Definition formatDuration (seconds : option jsnum) : option string :=
  match seconds with
  | Some (NFin q as n) =>
      if num_ltb n 0%Z then None
      else if num_ltb n 10%Z then Some (fixed_one q ++ "s")%string
      else if num_ltb n 60%Z then Some (decimal (math_round q) ++ "s")%string
      else
        let minutes := (floor_of q / 60)%Z in
        let rem := math_round (q - Qc_of_Z (60 * minutes))%Qc in
        Some (if (rem =? 0)%Z then decimal minutes ++ "m"
              else decimal minutes ++ "m " ++ decimal rem ++ "s")%string
  | _ => None
  end.

Example duration_short : formatDuration (Some (NFin (Q2Qc (3 # 2)))) = Some "1.5s". Proof. reflexivity. Qed.
Example duration_whole : formatDuration (Some (num_of_Z 7)) = Some "7s". Proof. reflexivity. Qed.
Example duration_minutes : formatDuration (Some (num_of_Z 125)) = Some "2m 5s". Proof. reflexivity. Qed.

(** The rest is rounded, so just below two minutes is [1m 60s]. *)
Example duration_sixty : formatDuration (Some (NFin (Q2Qc (1197 # 10)))) = Some "1m 60s".
Proof. reflexivity. Qed.

(** ** Outcome *)

Definition is_timed_out (s : string) : bool := js_elem s ["timed_out"; "timeout"].
Definition is_aborted (s : string) : bool := js_elem s ["aborted"; "cancelled"; "canceled"].
(* ===== verification/ToolRendererFacts.v ===== *)
(** * ToolRendererFacts

    What the renderer of managed tools promises: no false success, no lost
    output, bounded summaries and lines that fit. *)

From Stdlib Require Import Lia QArith Qcanon.
From S2P Require Import Prelude StructuredJson Json Decimal Render ToolRenderer.

(** ** Outcome *)

(** What may count as a success. *)
Definition success_evidence (details : NativeToolPresentationDetails) (result : ResultLike) : Prop :=
  d_status details = Some "completed" ∨ exitCodeOf details ≠ None ∨
  (∃ image, find_content "image" result = Ret (Some image)) ∨ is_Some (planItems (r_details result)).

Lemma nonzero_false n : nonzero n = false ↔ n = None ∨ n = Some (num_of_Z 0).
Proof.
  unfold nonzero. destruct n as [n|]; [|naive_solver]. rewrite negb_false_iff, num_eqb_spec_Z. naive_solver.
Qed.

Definition STOPPED : list string :=
  ["running"; "timed_out"; "timeout"; "aborted"; "cancelled"; "canceled"; "failed"; "incomplete"].

Lemma completed_is_earned details result isError :
  resolveTerminalState details result isError = Ret st_completed →
  isError = false ∧ (exitCodeOf details = None ∨ exitCodeOf details = Some (num_of_Z 0)) ∧
  (default "" (d_status details) ∉ STOPPED) ∧ success_evidence details result.
Proof.
  unfold resolveTerminalState. destruct isError.
  { destruct (is_timed_out _); [done|]. by destruct (is_aborted _). }
  set (status := default "" (d_status details)). unfold is_timed_out, is_aborted.
  destruct (String.eqb_spec status "running") as [|H1]; [done|].
  destruct (js_elem status ["timed_out"; "timeout"]) eqn:H2; [done|].
  destruct (js_elem status ["aborted"; "cancelled"; "canceled"]) eqn:H3; [done|].
  destruct (js_elem status ["failed"; "incomplete"]) eqn:H4; [done|].
  assert (Hs : status ∉ STOPPED).
  { apply js_elem_false in H2, H3, H4. unfold STOPPED.
    rewrite !not_elem_of_cons in *. repeat split; try tauto. }
  intros Hc. split_and!; [done| |done|].
  - apply nonzero_false. destruct (nonzero _) eqn:Hn; [|done].
    by destruct (String.eqb status "completed").
  - destruct (String.eqb_spec status "completed") as [He|].
    + left. subst status. by destruct (d_status details); [f_equal|].
    + destruct (nonzero _); [done|]. right. case_bool_decide; [by left|]. right.
      apply bind_ret_iff in Hc as (image & Hi & Hc). case_bool_decide as Hd.
      * left. destruct image as [image|]; [by exists image|done].
      * right. case_bool_decide as Hp; [|done]. by apply not_eq_None_Some.
Qed.

Lemma error_is_failure details result :
  ∃ state, resolveTerminalState details result true = Ret state ∧ is_failure state = true.
Proof. unfold resolveTerminalState. destruct (is_timed_out _); [by eexists|]. destruct (is_aborted _); by eexists. Qed.

Section renderer.
Context `{JsonText} (number_text : jsnum → string).

Lemma header_state kind args details state :
  h_state (terminalHeader number_text kind args details state) = state.
Proof.
  destruct kind; try done. unfold terminalHeader, commandHeader. by destruct (command_words _ _ _ _).
Qed.

Lemma running_state kind args : h_state (runningHeader number_text kind args) = st_running.
Proof. by destruct kind. Qed.

(** ** The two slots *)

(** The host says that the execution has started, or that the result is final. *)
Definition started (context : option RenderContextLike) : Prop :=
  ∃ c, context = Some c ∧ (rc_isPartial c = Some false ∨ rc_executionStarted c = Some true).

Definition host_error (context : option RenderContextLike) : Prop :=
  ∃ c, context = Some c ∧ rc_isError c = Some true.

Lemma is_error_iff context : is_error context = true ↔ host_error context.
Proof.
  unfold is_error, host_error. destruct context as [c|]; [rewrite bool_decide_eq_true|]; naive_solver.
Qed.

Lemma callSlot_iff context : callSlotShouldBeEmpty context = true ↔ started context.
Proof.
  unfold callSlotShouldBeEmpty, started. destruct context as [c|]; [|by split; [|intros (? & [=] & _)]].
  rewrite orb_true_iff, !bool_decide_eq_true. naive_solver.
Qed.

(** The words of a failing state. *)
Definition failure_words (state : TerminalState) : option string :=
  match state with
  | st_failed => Some " failed"
  | st_timed_out => Some " timed out"
  | st_aborted => Some " aborted"
  | _ => None
  end.

(** The marker is in the colour of errors, and the title, or the part of a
    command's title that is not clipped first, has the words. *)
Definition looks_failed (header : HeaderModel) : Prop :=
  markerThemeColor (h_state header) = "error" ∧
  ∃ words before after, failure_words (h_state header) = Some words ∧
    match h_command header with
    | Some (action, _, _) => action
    | None => h_title header
    end = (before ++ words ++ after)%string.

Lemma failure_looks_failed kind args details state :
  is_failure state = true → looks_failed (terminalHeader number_text kind args details state).
Proof.
  intros Hf. split; [rewrite header_state; by destruct state|]. rewrite header_state.
  assert (∀ base, ∃ words before after, failure_words state = Some words ∧
    genericFailureTitle base state = (before ++ words ++ after)%string) as Hgen.
  { intros base. destruct state; try done; (eexists _, base, ""; split; [done|]); by rewrite append_nil_r. }
  destruct kind; cbn [terminalHeader h_command h_title terminalTitle].
  - destruct state; try done; (eexists _, "Command", ""; split; reflexivity).
  - unfold sessionTerminalTitle. set (label := sessionLabel _ _). destruct (hasNonEmptyChars args), state; try done;
      cbn [failure_words]; eexists _, (_ ++ label)%string, ""; (split; [reflexivity|]);
      rewrite append_nil_r, append_assoc; reflexivity.
  - destruct state; try done; apply Hgen.
  - unfold viewImageTerminalTitle. rewrite Hf. apply Hgen.
  - destruct state; try done; apply Hgen.
  - unfold webTerminalTitle. rewrite Hf. apply Hgen.
  - destruct state; try done; apply Hgen.
Qed.

Lemma fallback_looks_failed kind :
  looks_failed {| h_state := st_failed; h_title := safeFallbackTitle kind false true; h_command := None |}.
Proof.
  split; [done|]. exists " failed". destruct kind;
    [exists "Command"|exists "Background session"|exists "Patch"|exists "View image"|exists "Image generation"
    |exists "Web search"|exists "Plan"]; by exists "".
Qed.

(** C36: The call slot of a tool shows nothing once the host says that the
    execution has started or the result is final, and the header of a running tool
    before; the result slot always has a header, whatever malformed value the tool
    returned, so that a row never shows two when the host shows a result of a
    started tool only.  A partial result that is well formed looks like a running
    tool; a final result looks
    completed, marked as a success, only when the host reports no error, the native
    status is none
    of the stopped ones, no exit code differs from 0 and something speaks for
    success; and with a final result an error reported by the host is marked as an
    error, under a title that says that the tool failed, timed out or was aborted. *)
Theorem tool_outcome_is_honest kind result options context :
  let model := renderResult number_text kind result options context in
  let details := presentDetails (r_details result) in
  (∀ args ctx, started ctx → renderCall number_text kind args ctx = {| pm_header := None; pm_details := [] |}) ∧
  (∀ args ctx, ¬ started ctx →
     ∃ header, renderCall number_text kind args ctx = {| pm_header := Some header; pm_details := [] |} ∧
               markerThemeColor (h_state header) = "warning") ∧
  ∃ header, pm_header model = Some header ∧
    (o_isPartial options = true →
       h_state header = st_running ∨ render_result number_text kind result options context = Throw tt) ∧
    (o_isPartial options = false → host_error context → looks_failed header) ∧
    (markerThemeColor (h_state header) = "success" →
       o_isPartial options = false ∧ ¬ host_error context ∧
       (exitCodeOf details = None ∨ exitCodeOf details = Some (num_of_Z 0)) ∧
       (default "" (d_status details) ∉ STOPPED) ∧ success_evidence details result).
Proof.
  intros model details. split; [|split].
  - intros args ctx Hs%callSlot_iff. unfold renderCall. by rewrite Hs.
  - intros args ctx Hs. unfold renderCall. destruct (callSlotShouldBeEmpty ctx) eqn:He; [by apply callSlot_iff in He|].
    eexists. split; [reflexivity|]. by rewrite running_state.
  - setoid_rewrite <- is_error_iff. subst model. unfold renderResult.
    destruct (render_result number_text kind result options context) as [model|[]] eqn:Hr.
    + unfold render_result in Hr. destruct (o_isPartial options) eqn:Hp.
      * apply bind_ret_iff in Hr as (rows & _ & [= <-]). eexists. split; [reflexivity|].
        rewrite running_state. split_and!; try done. intros _. by left.
      * apply bind_ret_iff in Hr as (state & Hs & Hr). apply bind_ret_iff in Hr as (rows & _ & [= <-]).
        eexists. split; [reflexivity|]. rewrite header_state. split_and!; [done| |].
        -- intros _ He. rewrite He in Hs. destruct (error_is_failure details result) as (state' & Hs' & Hf).
           apply failure_looks_failed. subst details. congruence.
        -- intros Hc. assert (state = st_completed) as -> by (by destruct state). apply completed_is_earned in Hs.
           destruct Hs as [-> ?]. by split_and!; try tauto.
    + eexists. split; [reflexivity|]. cbn.
      destruct (is_error context); cbn; split_and!; try done; try (by right). intros _ _. apply fallback_looks_failed.
Qed.
End renderer.

(** ** Output *)

Lemma join_cons sep x l : l ≠ [] → join sep (x :: l) = (x ++ sep ++ join sep l)%string.
Proof. by destruct l. Qed.

Lemma split_lines_nonempty s line : split_lines s line ≠ [].
Proof. revert line. induction s as [|c s IH]; intros line; [done|]. cbn [split_lines].
  destruct (Ascii.eqb c LF); [intros [=]|apply IH].
Qed.

Lemma split_lines_join s line : join (String LF "") (split_lines s line) = (line ++ s)%string.
Proof.
  revert line. induction s as [|c s IH]; intros line; cbn [split_lines].
  { cbn. by rewrite append_nil_r. }
  destruct (Ascii.eqb_spec c LF) as [->|].
  - rewrite join_cons by apply split_lines_nonempty. by rewrite IH.
  - rewrite IH. by rewrite append_assoc.
Qed.

(** The texts between breaks have none. *)
Lemma split_lines_unbroken s line :
  str_exists (Ascii.eqb CR) s = false → str_exists is_line_break line = false →
  Forall (λ l, str_exists is_line_break l = false) (split_lines s line).
Proof.
  revert line. induction s as [|c s IH]; intros line Hs Hl; cbn [split_lines]; [by constructor|].
  cbn [str_exists] in Hs. apply orb_false_iff in Hs as [Hc Hs].
  destruct (Ascii.eqb_spec c LF) as [->|Hne]; [by constructor; [|apply IH]|].
  apply IH; [done|]. rewrite str_exists_app, Hl. cbn. rewrite orb_false_r. unfold is_line_break.
  apply orb_false_iff. split; apply N.eqb_neq; intros Hu.
  - destruct Hne. unfold unit_of in Hu. rewrite <-(ascii_N_embedding c), Hu. done.
  - apply Ascii.eqb_neq in Hc. destruct Hc. unfold unit_of in Hu. unfold CR. by rewrite <-Hu, ascii_N_embedding.
Qed.

Lemma normalize_no_cr s : str_exists (Ascii.eqb CR) (normalize_breaks s) = false.
Proof.
  assert (Hn : ∀ n s, String.length s ≤ n → str_exists (Ascii.eqb CR) (normalize_breaks s) = false); [|by eapply Hn].
  clear s. intros n. induction n as [|n IH]; intros [|c s] Hl; [done|simpl in Hl; lia|done|].
  simpl in Hl. cbn [normalize_breaks]. destruct (Ascii.eqb_spec c CR) as [->|Hc].
  - cbn [str_exists]. change (Ascii.eqb CR LF) with false. cbn [orb].
    destruct s as [|d s]; [done|]. simpl in Hl. destruct (Ascii.eqb d LF); apply IH; simpl; lia.
  - cbn [str_exists]. rewrite IH by lia. by apply not_eq_sym, Ascii.eqb_neq in Hc as ->.
Qed.

Lemma normalize_nonempty s : s ≠ "" → normalize_breaks s ≠ "".
Proof. destruct s as [|c s]; [done|]. intros _. cbn [normalize_breaks]. destruct (Ascii.eqb c CR); intros [=]. Qed.

Lemma drop_last_blank_join lines :
  lines ≠ [] → lines ≠ [""] →
  drop_last_blank lines ≠ [] ∧
  (join (String LF "") lines = join (String LF "") (drop_last_blank lines) ∨
   join (String LF "") lines = (join (String LF "") (drop_last_blank lines) ++ String LF "")%string).
Proof.
  intros Hne Hb. unfold drop_last_blank. destruct (last lines) as [[|c l]|] eqn:Hl; [|by auto..].
  apply last_Some in Hl as [k ->]. rewrite removelast_last. destruct k as [|x k]; [done|]. split; [done|]. right.
  clear Hne Hb. revert x. induction k as [|y k IH]; intros x; [done|].
  change (join (String LF "") ((x :: y :: k) ++ [""])) with (x ++ String LF "" ++ join (String LF "") ((y :: k) ++ [""]))%string.
  rewrite IH. change (join (String LF "") (x :: y :: k)) with (x ++ String LF "" ++ join (String LF "") (y :: k))%string.
  by rewrite !append_assoc.
Qed.

Lemma sublist_drop_last_blank lines : drop_last_blank lines ⊆ lines.
Proof.
  unfold drop_last_blank. destruct (last lines) as [[|c l]|] eqn:Hl; [|done..].
  apply last_Some in Hl as [k ->]. rewrite removelast_last. intros x Hx. apply elem_of_app. by left.
Qed.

**TASK OBJECTIVE**
The expected answer is an exact copy of the lines above, beginning at the line with "-- intros Hc." and ending at the line with "assert (Hn : ∀", with both ends in.

**WORKED SOLUTION**
        -- intros Hc. assert (state = st_completed) as -> by (by destruct state). apply completed_is_earned in Hs.
           destruct Hs as [-> ?]. by split_and!; try tauto.
    + eexists. split; [reflexivity|]. cbn.
      destruct (is_error context); cbn; split_and!; try done; try (by right). intros _ _. apply fallback_looks_failed.
Qed.
End renderer.

(** ** Output *)

Lemma join_cons sep x l : l ≠ [] → join sep (x :: l) = (x ++ sep ++ join sep l)%string.
Proof. by destruct l. Qed.

Lemma split_lines_nonempty s line : split_lines s line ≠ [].
Proof. revert line. induction s as [|c s IH]; intros line; [done|]. cbn [split_lines].
  destruct (Ascii.eqb c LF); [intros [=]|apply IH].
Qed.

Lemma split_lines_join s line : join (String LF "") (split_lines s line) = (line ++ s)%string.
Proof.
  revert line. induction s as [|c s IH]; intros line; cbn [split_lines].
  { cbn. by rewrite append_nil_r. }
  destruct (Ascii.eqb_spec c LF) as [->|].
  - rewrite join_cons by apply split_lines_nonempty. by rewrite IH.
  - rewrite IH. by rewrite append_assoc.
Qed.

(** The texts between breaks have none. *)
Lemma split_lines_unbroken s line :
  str_exists (Ascii.eqb CR) s = false → str_exists is_line_break line = false →
  Forall (λ l, str_exists is_line_break l = false) (split_lines s line).
Proof.
  revert line. induction s as [|c s IH]; intros line Hs Hl; cbn [split_lines]; [by constructor|].
  cbn [str_exists] in Hs. apply orb_false_iff in Hs as [Hc Hs].
  destruct (Ascii.eqb_spec c LF) as [->|Hne]; [by constructor; [|apply IH]|].
  apply IH; [done|]. rewrite str_exists_app, Hl. cbn. rewrite orb_false_r. unfold is_line_break.
  apply orb_false_iff. split; apply N.eqb_neq; intros Hu.
  - destruct Hne. unfold unit_of in Hu. rewrite <-(ascii_N_embedding c), Hu. done.
  - apply Ascii.eqb_neq in Hc. destruct Hc. unfold unit_of in Hu. unfold CR. by rewrite <-Hu, ascii_N_embedding.
Qed.

Lemma normalize_no_cr s : str_exists (Ascii.eqb CR) (normalize_breaks s) = false.
Proof.
  assert (Hn : ∀ n s, String.length s ≤ n → str_exists (Ascii.eqb CR) (normalize_breaks s) = false); [|by eapply Hn].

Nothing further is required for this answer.